Konstantinos Diamantis, the former state official under federal investigation, showed a special interest in his daughter’s quest for state employment on a number of occasions in early 2020, according to documents released Friday.
The documents, obtained Friday by The Connecticut Mirror through a Freedom of Information Act request, were compiled in response to a federal subpoena issued in October.
Many of the documents had been part of the independent investigation into the matter commissioned by Gov. Ned Lamont and conducted by Stanley Twardy of the Day Pitney law firm.
But others provide new insights into the extent to which Diamantis advocated on behalf of his daughter Anastasia.
The Twardy report established that Diamantis had entangled himself in Anastasia’s job search. It reported that he pressured an official with the state Department of Administrative Services to hire Anastasia for a human resources position in November 2018, and that in June 2020 he had forwarded an email to Anastasia about a job within the Division of Criminal Justice — which he had initially received from former Chief State’s Attorney Richard Colangelo. Colangelo hired Anastasia Diamantis days later for a different position in his office. Colangelo, who was accused of pressuring Diamantis to help secure raises for his staff, resigned in early February.
But those weren’t the only instances when Kosta Diamantis involved himself in Anastasia’s employment efforts, the documents show.Two state jobs
On Jan. 2, 2020, Anastasia Diamantis received an email from a state human resources official regarding a job at the state Department of Education. The email stated that a staff assistant position Anastasia had applied for was being canceled and would be reposted with different job responsibilities in the future.
She forwarded the email to her father two days later with no comment, the records show. A few minutes later, Kosta Diamantis forwarded the email to his boss, Office of Policy and Management Secretary Melissa McCaw, with no comment.
“She sent it to me on my personal email just to let me know what had happened, and I forwarded it to my state email so that I could print it out at work and have a record of it,” Diamantis said. “The only reason that personal email ended up in my state email is because I don’t have a printer at home and wanted to print it.”

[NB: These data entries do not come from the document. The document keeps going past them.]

Lemma processFiles_distinct_witness :
  exists added,
    files (fst (processFiles
                  (Some [{| name := "a.png"; size := 10; type := "image/png"; lastModified := 1 |};
                         {| name := "b.mp3"; size := 20; type := "audio/mpeg"; lastModified := 2 |}])
                  {| files := [{| name := "a.png"; size := 10; type := "image/png";
                                  lastModified := 1 |}];
                     analysisResults := []; analysisState := analyzed;
                     currentAnalyzingFile := None; isDragging := false |}))
    = [{| name := "a.png"; size := 10; type := "image/png"; lastModified := 1 |}] ++ added.
Proof.
  apply (processFiles_distinct
           [{| name := "a.png"; size := 10; type := "image/png"; lastModified := 1 |};
            {| name := "b.mp3"; size := 20; type := "audio/mpeg"; lastModified := 2 |}]
           {| files := [{| name := "a.png"; size := 10; type := "image/png";
                           lastModified := 1 |}];
              analysisResults := []; analysisState := analyzed;
              currentAnalyzingFile := None; isDragging := false |}).
  cbn. repeat constructor. intros H. inversion H.
Defined.

Lemma processFiles_invariant selected st :
  Forall accepted (files st) ->
  Forall accepted (files (fst (processFiles selected st)))
  /\ NoDup (fileKey <$> files (fst (processFiles selected st)))
  \/ (selected = None /\ fst (processFiles selected st) = st).
Proof.
  intros Hacc. destruct selected as [selected|]; [left | right; now split].
  unfold processFiles. destruct (validate_spec selected) as [Hnew _].
  destruct (validate selected) as [newFiles invalidFiles]. cbn [fst snd files] in *.
  destruct (uniqueFiles_spec (files st ++ newFiles)) as (Hsub & Hnd & _ & _).
  split; [|exact Hnd].
  apply Forall_forall. intros f Hf. apply (elem_of_sublist _ _ _ Hf) in Hsub as Hf'.
  apply elem_of_app in Hf' as [Hf' | Hf'].
  - rewrite Forall_forall in Hacc. now apply Hacc.
  - rewrite Hnew, list_elem_of_In, filter_In in Hf'. now apply accepted_filter.
Qed.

Just about a month later, on Feb. 6, 2020, Diamantis learned that the newly created Office of Workforce Competitiveness needed an executive assistant, a job that paid as much as $135,000.
Diamantis forwarded the job description to the governor’s then-chief operating officer, Paul Mounds, and asked “Is [this] something for Anastasia?”
Mounds responded by telling Diamantis that whoever got the position would eventually report to the state Office of Policy and Management, the agency he helped lead: “I am agnostic about the who for this position. With that said, this ES position is current in DECD and is called for to be moved [to] OPM in the upcoming budget adjustments.”
“I was just being inquisitive about a job opening and wondering if perhaps my daughter would be qualified for it,” Diamantis said Saturday. “I was just asking a question to see what the answer might be.”